Since sideways force applied by the tendons to the wrist tissues is implicated
in the disorder, one of the things you call do is to minimise the application of
finger force while the wrist is bent. One way of doing that is to simply avoid
bent-wrist positions. Another is to wear wrist braces while asleep.
Use of wrist braces may also help promote good circlation via a combination of
avoiding compressed positions and local heating.

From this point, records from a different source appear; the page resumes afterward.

(** * json-formatter: the JSON utilities and the XML / CSV / YAML converters

    A shallow embedding of [app/utils/jsonFormatter.ts] and
    [app/utils/converters.ts], together with the parts of the ECMAScript
    runtime they call ([JSON.parse], [JSON.stringify], [String(...)],
    [String.prototype.split] and friends), and the properties of the
    specification proved about them. *)

From Stdlib Require Import Strings.String Strings.Ascii.
From Stdlib Require Import List ZArith NArith PArith Bool Lia Arith.
Import ListNotations.

(** ** ECMAScript strings

    A JavaScript string is a finite sequence of UTF-16 code units.  The
    regular expressions of the source have no [u] flag and every string
    method it calls works code unit by code unit, so this is the level at
    which the program sees its text. *)

Definition char16 := N.
Definition jsstring := list char16.

(** Source literals are written as ordinary string literals. *)
Definition lit (s : string) : jsstring :=
  map N_of_ascii (list_ascii_of_string s).

Module Ch.
Definition tab : char16 := 9%N.
Definition lf : char16 := 10%N.
Definition cr : char16 := 13%N.
Definition space : char16 := 32%N.
Definition quote : char16 := 34%N.
Definition hash : char16 := 35%N.
Definition amp : char16 := 38%N.
Definition apos : char16 := 39%N.
Definition plus : char16 := 43%N.
Definition comma : char16 := 44%N.
Definition minus : char16 := 45%N.
Definition dot : char16 := 46%N.
Definition slash : char16 := 47%N.
Definition zero : char16 := 48%N.
Definition colon : char16 := 58%N.
Definition lt : char16 := 60%N.
Definition gt : char16 := 62%N.
Definition upper_e : char16 := 69%N.
Definition lbracket : char16 := 91%N.
Definition backslash : char16 := 92%N.
Definition rbracket : char16 := 93%N.
Definition underscore : char16 := 95%N.
Definition lower_e : char16 := 101%N.
Definition lbrace : char16 := 123%N.
Definition rbrace : char16 := 125%N.
End Ch.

Topical creams and lotions can act as anti-inflammatory aids, and provide some
short-term pain relief.
There is some evidence that stimulating the immune system can
accelerate healing from RSI slightly. See the
studies on the RSI page for
more details about that.
Blood
Poor circulation may accelerate development of RSI - while good circulation
may promote healing. However, the role of blood in RSI seems to have
been poorly investigated.
Cold water and/or ice is also an anti-inflammatory - and its removal prompts
blood to rush into the area, possibly promoting healing in the process.
Sometimes tension in the forearms can arise, partly as a response to pain. This
can restrict blood flow and hinder healing. Exercise, relaxation and adopting
open elbow and shoulder poses can help here. Note that exercise encourages
circulation better then relaxation does.
Blood can be forced into the arms via gravity (e.g. headbalance), or via
centrifugal force.
Low core temperatures can result in restricted blood flow in the extremities.

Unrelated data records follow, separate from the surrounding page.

Fixpoint to_digits (b : N) (fuel : nat) (n : N) (acc : list N) : list N :=
  match fuel with
  | O => acc
  | S fuel' =>
      if n =? 0 then acc else to_digits b fuel' (n / b) (n mod b :: acc)
  end.

Definition digits (b n : N) : list N :=
  to_digits b (N.to_nat (N.size n)) n [].

Definition nz_head (ds : list N) : Prop :=
  match ds with
  | [] => True
  | d :: _ => d <> 0
  end.

(** The symbols that [_b58encode_int] writes for a list of digits. *)
Definition symbols (charset : bytes) (ds : list N) : bytes :=
  flat_map (fun d => slice charset (Some (Z.of_N d)) (Some (Z.of_N d + 1)%Z)) ds.

(** The check that version [n] is rendered as the one byte [n]. *)
Definition version_byte_ok (n : nat) : bool :=
  match v_addr_of (Z.of_nat n) with
  | OK [x] => Byte.eqb x (byte_of_N (N.of_nat n))
  | _ => false
  end.

(** [s.isascii()] *)
Fixpoint isascii (s : string) : bool :=
  match s with
  | EmptyString => true
  | String c rest => (ord c <? 128) && isascii rest
  end.

(** The checks that version [n] is refused by [bytes.fromhex], and that it
    is rendered as the two bytes of [n], high byte first. *)
Definition version_refused (n : nat) : bool :=
  match v_addr_of (Z.of_nat n) with
  | Raise (ValueError non_hexadecimal) => true
  | _ => false
  end.

Definition version_two_bytes (v : Z) : bool :=
  match v_addr_of v with
  | OK [hi; lo] =>
      Byte.eqb hi (byte_of_N (Z.to_N v / 256))
      && Byte.eqb lo (byte_of_N (Z.to_N v))
  | _ => false
  end.

Definition version_two_bytes_row (hi : nat) : bool :=
  forallb (fun lo => version_two_bytes (Z.of_nat hi * 256 + Z.of_nat lo)%Z)
          (seq 0 256).

(** The test vectors of [tests/test_base58check.py]. *)
Definition CUSTOM_CHARSET : bytes :=
  list_byte_of_string
    "rpshnaf39wBUDNEGHJKLM4PQRST7VWXYZ2bcdeCg65jkm8oFqi1tuvAxyz".

(** ** Positional notation

    Both loops of the codec write a number in a base ([58] with symbols,
    [256] with bytes), and both folds read one back.  [to_digits] and
    [of_digits] are the two directions on plain lists of digits. *)

Lemma pow2_succ k : 2 ^ N.of_nat (S k) = 2 * 2 ^ N.of_nat k.
Proof. rewrite Nat2N.inj_succ, N.pow_succ_r'. reflexivity. Qed.

Lemma below_one n : n < 2 ^ N.of_nat 0 -> n = 0.
Proof. simpl. lia. Qed.

Section Radix.

Variable b : N.
Hypothesis b_ge_2 : 2 <= b.

Lemma div_below n k : n < 2 ^ N.of_nat (S k) -> n / b < 2 ^ N.of_nat k.
Proof.
  intros Hn. rewrite pow2_succ in Hn.
  apply N.Div0.div_lt_upper_bound.
  assert (0 < 2 ^ N.of_nat k) by (apply N.neq_0_lt_0, N.pow_nonzero; lia).
  nia.
Qed.

Lemma to_digits_acc k : forall n acc,
  to_digits b k n acc = to_digits b k n [] ++ acc.
Proof.
  induction k as [|k IH]; intros n acc; simpl; [reflexivity|].
  destruct (n =? 0); [reflexivity|].
  rewrite IH, (IH _ [n mod b]), <- app_assoc. reflexivity.
Qed.

Lemma of_digits_app ds es acc :
  of_digits b (ds ++ es) acc = of_digits b es (of_digits b ds acc).
Proof. apply fold_left_app. Qed.

Lemma of_digits_shift ds : forall acc,
  of_digits b ds acc = acc * b ^ N.of_nat (length ds) + of_digits b ds 0.
Proof.
  induction ds as [|d ds IH]; intros acc.
  - simpl. lia.
  - cbn [of_digits fold_left length]. fold (of_digits b ds (acc * b + d)).
    fold (of_digits b ds (0 * b + d)).
    rewrite IH, (IH (0 * b + d)), Nat2N.inj_succ, N.pow_succ_r'. lia.
Qed.

(** Reading back what [to_digits] wrote gives the number. *)
Lemma of_to_digits k : forall n acc,
  n < 2 ^ N.of_nat k ->
  of_digits b (to_digits b k n acc) 0 = of_digits b acc n.
Proof.
  induction k as [|k IH]; intros n acc Hn.
  - apply below_one in Hn. subst n. reflexivity.
  - simpl. destruct (N.eqb_spec n 0) as [->|Hnz]; [reflexivity|].
    rewrite IH by (apply div_below; exact Hn).
    unfold of_digits. cbn [fold_left]. f_equal.
    rewrite N.mul_comm. symmetry. apply N.div_mod. lia.
Qed.

Lemma to_digits_bounded k : forall n acc,
  Forall (fun d => d < b) acc ->
  Forall (fun d => d < b) (to_digits b k n acc).
Proof.
  induction k as [|k IH]; intros n acc Hacc; simpl; [exact Hacc|].
  destruct (n =? 0); [exact Hacc|].
  apply IH. constructor; [apply N.mod_lt; lia | exact Hacc].
Qed.

Lemma to_digits_nz_head k : forall n acc,
  n < 2 ^ N.of_nat k ->
  (n = 0 -> nz_head acc) ->
  nz_head (to_digits b k n acc).
Proof.
  induction k as [|k IH]; intros n acc Hn Hacc.
  - apply Hacc, below_one, Hn.
  - simpl. destruct (N.eqb_spec n 0) as [->|Hnz]; [apply Hacc; reflexivity|].
    apply IH; [apply div_below; exact Hn|].
    intros Hq. simpl.
    pose proof (N.div_mod n b ltac:(lia)) as E. rewrite Hq in E. lia.
Qed.

Lemma of_digits_nz ds :
  ds <> [] -> nz_head ds -> of_digits b ds 0 <> 0.
Proof.
  destruct ds as [|d ds]; [congruence|]. intros _ Hd. simpl in Hd.
  cbn [of_digits fold_left]. fold (of_digits b ds (0 * b + d)).
  rewrite of_digits_shift.
  assert (0 < b ^ N.of_nat (length ds))
    by (apply N.neq_0_lt_0, N.pow_nonzero; lia).
  nia.
Qed.

(** Writing a number read from digits without a leading zero gives the
    digits back. *)
Lemma to_of_digits ds : forall k acc,
  Forall (fun d => d < b) ds ->
  nz_head ds ->
  of_digits b ds 0 < 2 ^ N.of_nat k ->
  to_digits b k (of_digits b ds 0) acc = ds ++ acc.
Proof.
  induction ds as [|d ds IH] using rev_ind; intros k acc Hb Hnz Hk.
  - destruct k; simpl; reflexivity.
  - apply Forall_app in Hb. destruct Hb as [Hb Hd].
    inversion Hd as [|? ? Hdb _]; subst.
    rewrite of_digits_app in *. cbn [of_digits fold_left] in *.
    fold (of_digits b ds 0) in *. set (m := of_digits b ds 0) in *.
    assert (Hdiv : (m * b + d) / b = m)
      by (rewrite N.add_comm, N.div_add by lia;
          rewrite N.div_small by exact Hdb; reflexivity).
    assert (Hmod : (m * b + d) mod b = d)
      by (rewrite N.add_comm, N.Div0.mod_add; apply N.mod_small, Hdb).
    assert (Hne : m * b + d <> 0).
    { destruct ds as [|e ds].
      - simpl in Hnz. subst m. simpl. lia.
      - assert (m <> 0) by (apply of_digits_nz; [discriminate | exact Hnz]).
        nia. }
    destruct k as [|k]; [apply below_one in Hk; contradiction|].
    simpl. destruct (N.eqb_spec (m * b + d) 0) as [E|_]; [contradiction|].
    rewrite Hdiv, Hmod.
    rewrite IH.
    + rewrite <- app_assoc. reflexivity.
    + exact Hb.
    + destruct ds; [exact I | exact Hnz].
    + rewrite <- Hdiv. apply div_below, Hk.
Qed.

End Radix.

(** ** Facts about the Python operations *)

Lemma byte_eqb_spec (x y : byte) : reflect (x = y) (Byte.eqb x y).
Proof.
  destruct (Byte.eqb x y) eqn:E; constructor.
  - apply Byte.byte_dec_bl, E.
  - apply Byte.eqb_false, E.
Qed.

Lemma byte_of_to_N (x : byte) : byte_of_N (Byte.to_N x) = x.
Proof.
  unfold byte_of_N. pose proof (Byte.to_N_bounded x).
  rewrite N.mod_small by lia. rewrite Byte.of_to_N. reflexivity.
Qed.

Lemma to_of_byte_N (d : N) : d < 256 -> Byte.to_N (byte_of_N d) = d.
Proof.
  intros Hd. unfold byte_of_N. rewrite N.mod_small by exact Hd.
  destruct (Byte.of_N d) as [x|] eqn:E.
  - apply Byte.to_of_N, E.
  - apply Byte.of_N_None_iff in E. lia.
Qed.

Lemma of_N_byte_of_N (d : N) : d < 256 -> Byte.of_N d = Some (byte_of_N d).
Proof.
  intros Hd. apply Byte.to_of_N_iff, to_of_byte_N, Hd.
Qed.

Lemma map_byte_of_to_N (bs : bytes) : map byte_of_N (map Byte.to_N bs) = bs.
Proof.
  induction bs as [|x bs IH]; simpl; [reflexivity|].
  rewrite byte_of_to_N, IH. reflexivity.
Qed.

Lemma map_to_of_byte_N (ds : list N) :
  Forall (fun d => d < 256) ds -> map Byte.to_N (map byte_of_N ds) = ds.
Proof.
  induction 1 as [|d ds Hd _ IH]; simpl; [reflexivity|].
  rewrite to_of_byte_N, IH by exact Hd. reflexivity.
Qed.

Lemma bytes_of_ints_bounded (ds : list N) :
  Forall (fun d => d < 256) ds -> bytes_of_ints ds = OK (map byte_of_N ds).
Proof.
  induction 1 as [|d ds Hd _ IH]; simpl; [reflexivity|].
  rewrite (of_N_byte_of_N d Hd), IH. reflexivity.
Qed.

(** *** Stripping *)

Lemma lstrip_not_head (c : byte) (val : bytes) : not_head c (lstrip [c] val).
Proof.
  induction val as [|x val IH]; simpl; [exact I|].
  destruct (byte_eqb_spec x c) as [->|Hne]; simpl; [exact IH | exact Hne].
Qed.

Lemma lstrip_split (c : byte) (val : bytes) :
  exists z, val = repeat c z ++ lstrip [c] val.
Proof.
  induction val as [|x val [z IH]]; simpl.
  - exists O. reflexivity.
  - destruct (byte_eqb_spec x c) as [->|Hne]; simpl.
    + exists (S z). simpl. f_equal. exact IH.
    + exists O. reflexivity.
Qed.

Lemma lstrip_repeat (c : byte) (z : nat) (rest : bytes) :
  not_head c rest -> lstrip [c] (repeat c z ++ rest) = rest.
Proof.
  intros Hrest. induction z as [|z IH]; simpl.
  - destruct rest as [|x rest]; simpl; [reflexivity|].
    simpl in Hrest. destruct (byte_eqb_spec x c); [contradiction|reflexivity].
  - destruct (byte_eqb_spec c c); [exact IH | congruence].
Qed.

Lemma pad_len_repeat {A} (c : A) (z : nat) (rest : list A) :
  (length (repeat c z ++ rest) - length rest = z)%nat.
Proof. rewrite length_app, repeat_length. lia. Qed.

Lemma concat_repeat_one {A} (c : A) (z : nat) :
  concat (repeat [c] z) = repeat c z.
Proof. induction z as [|z IH]; simpl; [reflexivity|]. rewrite IH. reflexivity. Qed.

(** *** Slices *)

Lemma firstn_one_skipn {A} (d : A) (l : list A) : forall n,
  (n < length l)%nat -> firstn 1 (skipn n l) = [nth n l d].
Proof.
  induction l as [|x l IH]; intros n Hn; simpl in Hn; [lia|].
  destruct n as [|n]; simpl; [reflexivity|]. apply IH. lia.
Qed.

This probably slows down healing - and may need to be avoided.
Eccentric contractions
If you have a tendon pathology caused by stress, thick tendons seem desirable -
since they would distribute the force over a larger area.
Exercise thickens tendons. Rest causes them to atrophy.
Eccentric contractions seem
highly theraptic for some tendon pathologies.
It remains to be seen if eccentric contractions can be adapted to help computer
users.
Low force
If you must use a computer, experiment with low-force input devices,
keyboard macro programs and programmable keyboards.
For more information about this strategy, see:
[http://timtyler.org/keyboard/].
If you use low-force computer input devices using them with the minimum
force required is to be recommended.
Also, RSI can sometimes be reduced in intensity and distributed over a
larger area - e.g. by using a second mouse wth the left hand, scrolling using a
footpedal, etc.
Inflammation
The role if inflammation in RSI appears to be poorly understood. Inflammation
is used by the body to direct the immune system. However inflammation itself
can be overdone - and too much inflammation can have harmful side effects.
Anti-inflammatory drugs seem to have some positive effects for
at least a proportion of RSI sufferers.
Increased forearm pressure may aggravate some of of the symptoms of
RSI, especially in conjunction with motion, by increasing frictional
forces.
However attempting to reduce inflammation directly may have negative
side effects - and the healing process may lose an important cue about
where its energies are needed.
Overall, it seems likely that directly reducing levels of inflammation
in RSI will have positive effects, but I think the side effects
on the healing process deserve further investigation.